===== Records shown =====

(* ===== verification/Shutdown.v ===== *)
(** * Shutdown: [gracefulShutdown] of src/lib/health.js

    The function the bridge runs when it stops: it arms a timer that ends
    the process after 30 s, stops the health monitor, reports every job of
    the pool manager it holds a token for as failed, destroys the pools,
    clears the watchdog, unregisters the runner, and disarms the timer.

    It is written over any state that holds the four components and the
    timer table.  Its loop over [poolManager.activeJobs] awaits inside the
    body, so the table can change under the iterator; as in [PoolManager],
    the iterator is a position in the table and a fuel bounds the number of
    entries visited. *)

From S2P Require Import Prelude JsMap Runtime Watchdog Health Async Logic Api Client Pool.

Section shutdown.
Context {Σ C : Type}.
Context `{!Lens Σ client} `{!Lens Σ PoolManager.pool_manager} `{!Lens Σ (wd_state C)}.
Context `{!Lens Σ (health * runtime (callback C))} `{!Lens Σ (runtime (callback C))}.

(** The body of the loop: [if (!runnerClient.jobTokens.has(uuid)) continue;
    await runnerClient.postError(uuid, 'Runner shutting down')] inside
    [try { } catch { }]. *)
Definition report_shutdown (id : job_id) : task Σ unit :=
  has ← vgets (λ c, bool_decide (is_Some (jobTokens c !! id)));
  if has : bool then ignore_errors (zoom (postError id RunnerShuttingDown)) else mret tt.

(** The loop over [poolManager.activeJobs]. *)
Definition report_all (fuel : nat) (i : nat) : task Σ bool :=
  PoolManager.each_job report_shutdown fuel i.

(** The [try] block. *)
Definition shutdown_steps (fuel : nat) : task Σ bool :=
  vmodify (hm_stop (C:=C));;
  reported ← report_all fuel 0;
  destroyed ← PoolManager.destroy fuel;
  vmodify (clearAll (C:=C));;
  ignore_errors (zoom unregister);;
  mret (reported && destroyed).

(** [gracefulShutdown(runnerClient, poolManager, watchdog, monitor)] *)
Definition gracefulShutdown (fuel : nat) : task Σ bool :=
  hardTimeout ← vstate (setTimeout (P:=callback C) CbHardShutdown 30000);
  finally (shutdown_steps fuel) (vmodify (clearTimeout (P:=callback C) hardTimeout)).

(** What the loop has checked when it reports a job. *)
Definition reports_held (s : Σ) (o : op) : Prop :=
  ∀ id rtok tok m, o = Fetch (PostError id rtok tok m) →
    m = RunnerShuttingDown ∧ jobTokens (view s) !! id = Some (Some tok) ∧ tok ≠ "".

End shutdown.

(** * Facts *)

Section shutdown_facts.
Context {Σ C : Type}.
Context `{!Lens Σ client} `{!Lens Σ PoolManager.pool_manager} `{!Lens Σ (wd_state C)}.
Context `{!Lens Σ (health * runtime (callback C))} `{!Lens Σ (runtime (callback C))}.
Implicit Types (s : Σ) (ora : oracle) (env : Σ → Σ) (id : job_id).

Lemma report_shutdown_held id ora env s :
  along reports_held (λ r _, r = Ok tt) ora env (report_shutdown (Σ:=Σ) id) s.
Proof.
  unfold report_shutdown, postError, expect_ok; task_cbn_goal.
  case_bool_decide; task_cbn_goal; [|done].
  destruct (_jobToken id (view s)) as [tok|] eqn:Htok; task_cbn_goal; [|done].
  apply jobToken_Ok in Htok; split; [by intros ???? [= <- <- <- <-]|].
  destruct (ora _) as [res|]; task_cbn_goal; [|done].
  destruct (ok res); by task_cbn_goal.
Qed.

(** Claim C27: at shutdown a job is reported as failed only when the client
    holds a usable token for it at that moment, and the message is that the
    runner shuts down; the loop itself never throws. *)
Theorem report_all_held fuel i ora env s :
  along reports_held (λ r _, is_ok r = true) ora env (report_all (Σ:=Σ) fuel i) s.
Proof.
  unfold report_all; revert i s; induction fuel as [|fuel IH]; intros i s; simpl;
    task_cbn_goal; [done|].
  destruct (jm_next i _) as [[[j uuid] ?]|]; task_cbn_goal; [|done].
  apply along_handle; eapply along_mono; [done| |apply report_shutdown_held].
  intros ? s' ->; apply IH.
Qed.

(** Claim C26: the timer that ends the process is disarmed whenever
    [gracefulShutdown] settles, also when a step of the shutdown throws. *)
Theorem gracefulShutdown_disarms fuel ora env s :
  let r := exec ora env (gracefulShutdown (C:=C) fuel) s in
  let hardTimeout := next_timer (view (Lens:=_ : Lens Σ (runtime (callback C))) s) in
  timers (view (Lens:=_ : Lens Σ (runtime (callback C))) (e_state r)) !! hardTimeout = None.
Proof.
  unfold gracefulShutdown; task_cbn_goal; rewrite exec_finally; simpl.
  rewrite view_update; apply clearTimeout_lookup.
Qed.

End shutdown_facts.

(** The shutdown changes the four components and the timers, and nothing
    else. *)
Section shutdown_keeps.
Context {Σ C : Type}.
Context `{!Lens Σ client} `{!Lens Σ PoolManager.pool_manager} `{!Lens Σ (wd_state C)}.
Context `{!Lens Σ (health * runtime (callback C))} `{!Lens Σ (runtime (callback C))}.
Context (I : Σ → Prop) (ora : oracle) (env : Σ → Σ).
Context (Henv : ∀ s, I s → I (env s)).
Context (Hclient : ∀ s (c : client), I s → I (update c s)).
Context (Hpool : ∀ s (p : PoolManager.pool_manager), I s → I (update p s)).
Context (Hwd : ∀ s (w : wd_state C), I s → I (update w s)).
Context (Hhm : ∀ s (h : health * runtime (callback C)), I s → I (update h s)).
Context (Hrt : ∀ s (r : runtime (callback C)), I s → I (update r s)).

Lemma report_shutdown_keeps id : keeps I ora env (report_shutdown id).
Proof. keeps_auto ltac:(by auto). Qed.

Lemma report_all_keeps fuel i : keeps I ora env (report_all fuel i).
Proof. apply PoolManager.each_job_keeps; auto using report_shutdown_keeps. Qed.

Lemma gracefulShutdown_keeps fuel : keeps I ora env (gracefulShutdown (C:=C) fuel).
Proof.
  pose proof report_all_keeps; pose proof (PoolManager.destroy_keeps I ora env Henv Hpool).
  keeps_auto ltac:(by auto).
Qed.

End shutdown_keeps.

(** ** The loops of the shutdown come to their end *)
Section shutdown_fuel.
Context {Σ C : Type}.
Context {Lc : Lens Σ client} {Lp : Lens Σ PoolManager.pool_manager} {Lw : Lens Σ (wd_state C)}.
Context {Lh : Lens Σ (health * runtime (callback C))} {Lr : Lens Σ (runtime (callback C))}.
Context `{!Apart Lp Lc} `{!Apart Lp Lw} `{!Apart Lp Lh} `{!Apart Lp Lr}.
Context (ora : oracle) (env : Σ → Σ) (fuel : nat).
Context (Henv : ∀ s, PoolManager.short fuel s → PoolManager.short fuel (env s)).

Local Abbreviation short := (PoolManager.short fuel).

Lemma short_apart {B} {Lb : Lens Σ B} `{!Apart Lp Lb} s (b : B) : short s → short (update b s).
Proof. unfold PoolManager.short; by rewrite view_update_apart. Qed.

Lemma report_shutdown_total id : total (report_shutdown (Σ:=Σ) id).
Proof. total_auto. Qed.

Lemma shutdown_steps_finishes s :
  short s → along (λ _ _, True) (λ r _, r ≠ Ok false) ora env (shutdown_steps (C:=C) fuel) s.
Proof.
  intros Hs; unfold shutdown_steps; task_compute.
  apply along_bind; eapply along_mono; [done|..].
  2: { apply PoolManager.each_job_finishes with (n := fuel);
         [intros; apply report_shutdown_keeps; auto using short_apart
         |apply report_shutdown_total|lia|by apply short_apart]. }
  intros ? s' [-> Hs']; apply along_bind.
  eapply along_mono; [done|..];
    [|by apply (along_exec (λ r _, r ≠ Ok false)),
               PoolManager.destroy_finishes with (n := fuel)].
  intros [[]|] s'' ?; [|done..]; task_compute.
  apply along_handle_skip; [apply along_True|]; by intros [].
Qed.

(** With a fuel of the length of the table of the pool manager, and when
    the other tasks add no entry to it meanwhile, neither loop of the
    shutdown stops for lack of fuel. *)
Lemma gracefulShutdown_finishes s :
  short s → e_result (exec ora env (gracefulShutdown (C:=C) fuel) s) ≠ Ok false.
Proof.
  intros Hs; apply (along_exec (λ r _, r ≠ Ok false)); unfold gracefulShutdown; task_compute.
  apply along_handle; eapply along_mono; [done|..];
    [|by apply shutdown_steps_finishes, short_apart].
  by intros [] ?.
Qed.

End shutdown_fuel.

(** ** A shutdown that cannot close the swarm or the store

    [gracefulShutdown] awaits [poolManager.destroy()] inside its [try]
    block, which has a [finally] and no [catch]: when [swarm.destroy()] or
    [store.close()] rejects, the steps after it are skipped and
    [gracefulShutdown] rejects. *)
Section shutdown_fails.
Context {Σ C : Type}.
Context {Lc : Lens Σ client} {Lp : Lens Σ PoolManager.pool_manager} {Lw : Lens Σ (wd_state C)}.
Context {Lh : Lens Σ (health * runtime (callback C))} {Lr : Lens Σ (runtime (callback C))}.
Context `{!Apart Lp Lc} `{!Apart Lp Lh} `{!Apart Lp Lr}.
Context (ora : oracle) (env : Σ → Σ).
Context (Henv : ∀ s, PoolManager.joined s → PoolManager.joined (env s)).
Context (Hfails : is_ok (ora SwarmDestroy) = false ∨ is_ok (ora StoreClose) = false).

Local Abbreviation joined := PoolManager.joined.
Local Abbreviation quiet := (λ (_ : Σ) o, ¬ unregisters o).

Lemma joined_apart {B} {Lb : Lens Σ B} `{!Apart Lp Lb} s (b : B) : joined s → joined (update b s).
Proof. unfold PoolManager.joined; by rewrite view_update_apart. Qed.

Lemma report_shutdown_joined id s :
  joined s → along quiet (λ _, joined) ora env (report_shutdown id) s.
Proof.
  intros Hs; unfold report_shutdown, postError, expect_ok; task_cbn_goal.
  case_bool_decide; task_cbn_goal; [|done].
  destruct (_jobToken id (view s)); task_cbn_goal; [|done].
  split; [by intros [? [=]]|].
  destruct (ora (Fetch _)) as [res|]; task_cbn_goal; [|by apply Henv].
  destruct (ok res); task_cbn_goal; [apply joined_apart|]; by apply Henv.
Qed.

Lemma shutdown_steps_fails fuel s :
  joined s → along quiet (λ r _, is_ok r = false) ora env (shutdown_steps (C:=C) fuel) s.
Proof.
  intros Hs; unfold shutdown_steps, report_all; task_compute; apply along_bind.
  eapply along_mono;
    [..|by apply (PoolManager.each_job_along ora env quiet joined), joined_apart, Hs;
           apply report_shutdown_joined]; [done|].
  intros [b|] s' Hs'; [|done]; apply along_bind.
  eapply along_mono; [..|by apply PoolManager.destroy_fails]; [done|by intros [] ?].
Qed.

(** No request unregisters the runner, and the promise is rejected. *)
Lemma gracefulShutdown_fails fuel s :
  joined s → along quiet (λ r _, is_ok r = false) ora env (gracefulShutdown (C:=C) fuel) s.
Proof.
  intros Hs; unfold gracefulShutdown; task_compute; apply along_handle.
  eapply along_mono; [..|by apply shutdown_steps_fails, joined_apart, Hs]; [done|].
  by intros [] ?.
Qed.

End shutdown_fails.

=====

What you should do
Set down, exactly as they stand above, the lines starting with the line with "if has : bool" and going on through the line with "finally (shutdown_steps fuel)", and no others.

Answer section
  if has : bool then ignore_errors (zoom (postError id RunnerShuttingDown)) else mret tt.

(** The loop over [poolManager.activeJobs]. *)
Definition report_all (fuel : nat) (i : nat) : task Σ bool :=
  PoolManager.each_job report_shutdown fuel i.

(** The [try] block. *)
Definition shutdown_steps (fuel : nat) : task Σ bool :=
  vmodify (hm_stop (C:=C));;
  reported ← report_all fuel 0;
  destroyed ← PoolManager.destroy fuel;
  vmodify (clearAll (C:=C));;
  ignore_errors (zoom unregister);;
  mret (reported && destroyed).

(** [gracefulShutdown(runnerClient, poolManager, watchdog, monitor)] *)
Definition gracefulShutdown (fuel : nat) : task Σ bool :=
  hardTimeout ← vstate (setTimeout (P:=callback C) CbHardShutdown 30000);
  finally (shutdown_steps fuel) (vmodify (clearTimeout (P:=callback C) hardTimeout)).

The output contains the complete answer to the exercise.